Maybe I could say that "ήμουν ξένος φοιτητής"?


----------



## jovi

"student exchange" in Greek is "ανταλλαγή φοιτητών". An exchange student is a "φοιτητής σε πρόγραμμα ανταλλαγών"

So, for "In 2003 I was a Rotary exchange student in France" you could say:
"Το 2003 σπούδασα στη Γαλλία μέσω προγράμματος ανταλλαγών των Ροταριανών"

I hope I've been of help


----------



## anthodocheio

Hola Mateo:
I'm afraid I don't know if there is a better option than the one Jovi gave you...


mateo19 said:


> In 2003 I was a Rotary exchange student in France.
> Το 2003 ήμουν ένας φοιτητής της ανταλαγγής με τον Ροταριανό Όμιλο στη Γαλλία.
> 
> Then in 2006 I was an exchange student again in Argentina.
> Μετά το 2006 έκανα άλλη ανταλαγγή στην Αργεντινή.
> 
> Would "to study abroad" be "σπουδάζω στο εξωτερικό"?


¡Correcto!


----------



## Spectre scolaire

jovi said:


> "student exchange" in Greek is "ανταλλαγή φοιτητών". An "exchange student" is "φοιτητής σε πρόγραμμα ανταλλαγών"
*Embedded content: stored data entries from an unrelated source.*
(** C1, as the code has it.  In a run that is not cancelled, leg [i] of the
    list belongs to the waypoints [i] and [i + 1] of the route and holds what
    the thinning retains of the terrain samples of their segment, taken from
    the first sample on with [i] legs accumulated and no position retained
    yet: a sample is dropped if and only if the last retained position is
    valid, the sample is neither the first nor the last of the segment, more
    than two legs (at least three) are accumulated, and its altitude is
    within ten feet of the altitude of the last retained sample; every other
    sample is retained and becomes the last retained sample. *)
Theorem thinning_rule (terminate : Token) (route : list RouteMapObject) (i : nat)
        (leg : ElevationLeg) :
  neverSet terminate ->
  nth_error (elevationLegs (fetchRouteElevationsThread terminate route)) i = Some leg ->
  exists a b,
    nth_error route i = Some a
    /\ nth_error route (S i) = Some b
    /\ Thinned i (length (segmentSamples a b)) 0 defaultPos
               (map samplePos (segmentSamples a b)) (elevation leg).
Proof.
  intros Hrun Hleg.
  destruct (fetch_leg_built terminate route i leg Hrun Hleg)
    as [a [b [legs0 [Ha [Hb [Hlen Hbuilt]]]]]].
  exists a, b. split; [exact Ha|]. split; [exact Hb|].
  destruct (sampleFold_thinned (length (segmentSamples a b)) (segmentSamples a b) 0
              (mkSampleState newLeg legs0 defaultPos)) as [kept [Hel Hth]].
  cbn [stLeg stLegs stLastPos elevation newLeg app] in Hel, Hth.
  rewrite Hbuilt, Hel. rewrite Hlen in Hth. exact Hth.
Qed.

End ThinningRule.

(** On the hill the fourth leg of the five-waypoint route loses its sample
    halfway, 6.562 ft above the first one: three legs are accumulated. *)
Lemma thinning_rule_witness :
  exists a b,
    nth_error Demo.route5 3 = Some a
    /\ nth_error Demo.route5 4 = Some b
    /\ length (@segmentSamples Demo.hill a b) = 3%nat
    /\ @Thinned Demo.hill 3 3 0 (@defaultPos Demo.hill)
                (map (@samplePos Demo.hill) (@segmentSamples Demo.hill a b))
                (elevation Demo.hillLeg4)
    /\ map altitude (elevation Demo.hillLeg4) = [328.100; 328.100]%Q.
Proof.
  destruct (@thinning_rule Demo.hill Demo.running Demo.route5 3 Demo.hillLeg4
              running_neverSet hillLeg4_built) as [a [b [Ha [Hb Hth]]]].
  exists a, b. split; [exact Ha|]. split; [exact Hb|].
  assert (Hlen : length (@segmentSamples Demo.hill a b) = 3%nat).
  { vm_compute in Ha, Hb. injection Ha as <-. injection Hb as <-. reflexivity. }
  split; [exact Hlen|]. rewrite Hlen in Hth. split; [exact Hth|].
  vm_compute. reflexivity.
Defined.

(** ** The pixel thinning on the polygon *)

Lemma skipn_nth_error {A : Type} (l : list A) :
  forall i x, nth_error l i = Some x -> skipn i l = x :: skipn (S i) l.
Proof.
  induction l as [|y l IH]; intros i x Hx.
  - destruct i; discriminate.
  - destruct i as [|i]; cbn in Hx.
    + injection Hx as <-. reflexivity.
    + cbn [skipn]. apply IH, Hx.
Qed.

Section PixelThinning.
(** [x < y]; every comparison with NaN is false *)
Definition lt (x y : num) : bool :=
  match x, y with
  | NaN, _ | _, NaN => false
  | Fin a, Fin b => negb (Qle_bool b a)
  | Fin _, PInf | NInf, PInf | NInf, Fin _ => true
  | _, _ => false
  end.

Definition le (x y : num) : bool :=
  match x, y with
  | NaN, _ | _, NaN => false
  | Fin a, Fin b => Qle_bool a b
  | _, PInf | NInf, _ => true
  | _, _ => false
  end.

(** [Math.min] / [Math.max] of two numbers: NaN if either is NaN *)
Definition min (x y : num) : num :=
  match x, y with
  | NaN, _ | _, NaN => NaN
  | _, _ => if le x y then x else y
  end.

Definition max (x y : num) : num :=
  match x, y with
  | NaN, _ | _, NaN => NaN
  | _, _ => if le y x then x else y
  end.

Definition abs (x : num) : num :=
  match x with
  | Fin a => Fin (Qabs a)
  | PInf | NInf => PInf
  | NaN => NaN
  end.

(** [Number.isFinite] *)
Definition isFinite (x : num) : bool :=
  match x with Fin _ => true | _ => false end.

(** [isNaN] on a number *)
Definition isNaN (x : num) : bool :=
  match x with NaN => true | _ => false end.

(** truthiness of a number: false for 0 and NaN *)
Definition truthy (x : num) : bool :=
  match x with
  | Fin a => negb (Qeq_bool a 0)
  | NaN => false
  | _ => true
  end.

(** [SameValue] (Object.is) modulo signed zero *)
Definition same (x y : num) : Prop :=
  match x, y with
  | Fin a, Fin b => a == b
  | PInf, PInf | NInf, NInf | NaN, NaN => True
  | _, _ => False
  end.

End Num.

Declare Scope js_scope.
Delimit Scope js_scope with js.
Infix "+" := Num.add : js_scope.
Infix "-" := Num.sub : js_scope.
Infix "*" := Num.mul : js_scope.
Infix "/" := Num.div : js_scope.
Infix "<" := Num.lt : js_scope.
 How interesting! I never thought of how clumsy this is in Greek. There must be something better – and yet I can’t come up with anything.  

*PS*: 


mateo19 said:


> Το 2003 ήμουν*α* *ένας* φοιτητής της *ανταλαγγής* *ανταλλαγής*


 As _anthodocheio_ suggests – less than one minute before my own posting  – _mateo19_ may already have found the better formula.
 ​


----------



## anthodocheio

Spectre scolaire said:


> *PS*: As _anthodocheio_ suggests – less than one minute before my own posting  – _mateo19_ may already have found the better formula.


 
Did I say so? 
I agreed with you in that there must be something better – and yet I can’t come up with anything... (Your words. I'm not saying that are mine!)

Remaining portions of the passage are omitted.